> **Exercise directions**: Go through the lines below and copy any that hold the string "From".

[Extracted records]

*** Block opens ***

(** * Multi-account containers: background page

    A shallow embedding of the background page of the extension, in its two
    variants

      - [V0]: src-refactor/background-page/background-page.ts
      - [V1]: src-refactor/background-page-1.ts

    together with a model of the parts of the browser platform the code
    talks to (URL parsing, the key-value store, the tab strip), and the
    properties of the design that the code was checked against. *)

From Stdlib Require Import ZArith Ascii DecimalString Lia.
From Stdlib Require String.
From stdpp Require Import base option gmap list strings sorting.
Lemma distinct_move v i j n :
  i < length v → j < length v → i ≠ j →
  distinct (<[i := n]> v) → distinct (<[j := n]> (<[i := node v j]> v)).
Proof.
  intros Hi Hj Hne Hd a b. rewrite !length_insert. intros Ha Hb.
  pose (f := λ k, if decide (k = j) then i else if decide (k = i) then j else k).
  assert (∀ k, k < length v →
    node (<[j := n]> (<[i := node v j]> v)) k = node (<[i := n]> v) (f k)) as Hf.
  { intros k Hk. rewrite !node_insert by (rewrite ?length_insert; done). unfold f.
    repeat case_decide; subst; done. }
  assert (∀ k, k < length v → f k < length v) as Hfl.
  { intros k Hk. unfold f. repeat case_decide; lia. }
  rewrite !Hf by done. intros H.
  apply Hd in H; [|by rewrite length_insert; apply Hfl..].
  revert H. unfold f. repeat case_decide; subst; try done; lia.
Qed.

(** The state of a loop: a vector with a hole at [pos] that the node [n] is to
    fill.  All nodes but that of the hole know their positions. *)
Record hole (pos : nat) (n : heap_node) (h : dary_heap) (w : list heap_node) : Prop := {
  hole_pos : pos < length (hvec h);
  hole_perm : <[pos := n]> (hvec h) ≡ₚ w;
  hole_distinct : distinct (<[pos := n]> (hvec h));
  hole_index i : i < length (hvec h) → i ≠ pos →
    heap_index h !! (node (hvec h) i).2 = Some i
}.

Lemma hole_store pos n h w :
  hole pos n h w →
  hvec (store pos n h) ≡ₚ w ∧ index_ok (hvec (store pos n h)) (heap_index (store pos n h))
  ∧ distinct (hvec (store pos n h)).
Proof.
  intros [Hp Hw Hd Hi]. split; [done|]. split; [|done]. intros i Hl. simpl in *.
  rewrite length_insert in Hl. rewrite node_insert by done. case_decide as He; subst.
  - by rewrite lookup_insert_eq.
  - rewrite lookup_insert_ne; [by apply Hi|]. intros Heq. apply He, Hd; rewrite ?length_insert; try done.
    rewrite !node_insert, decide_False, decide_True by done. done.
Qed.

*** Block closes ***

> **Written solution**:
From Stdlib Require Import ZArith Ascii DecimalString Lia.
From Stdlib Require String.
From stdpp Require Import base option gmap list strings sorting.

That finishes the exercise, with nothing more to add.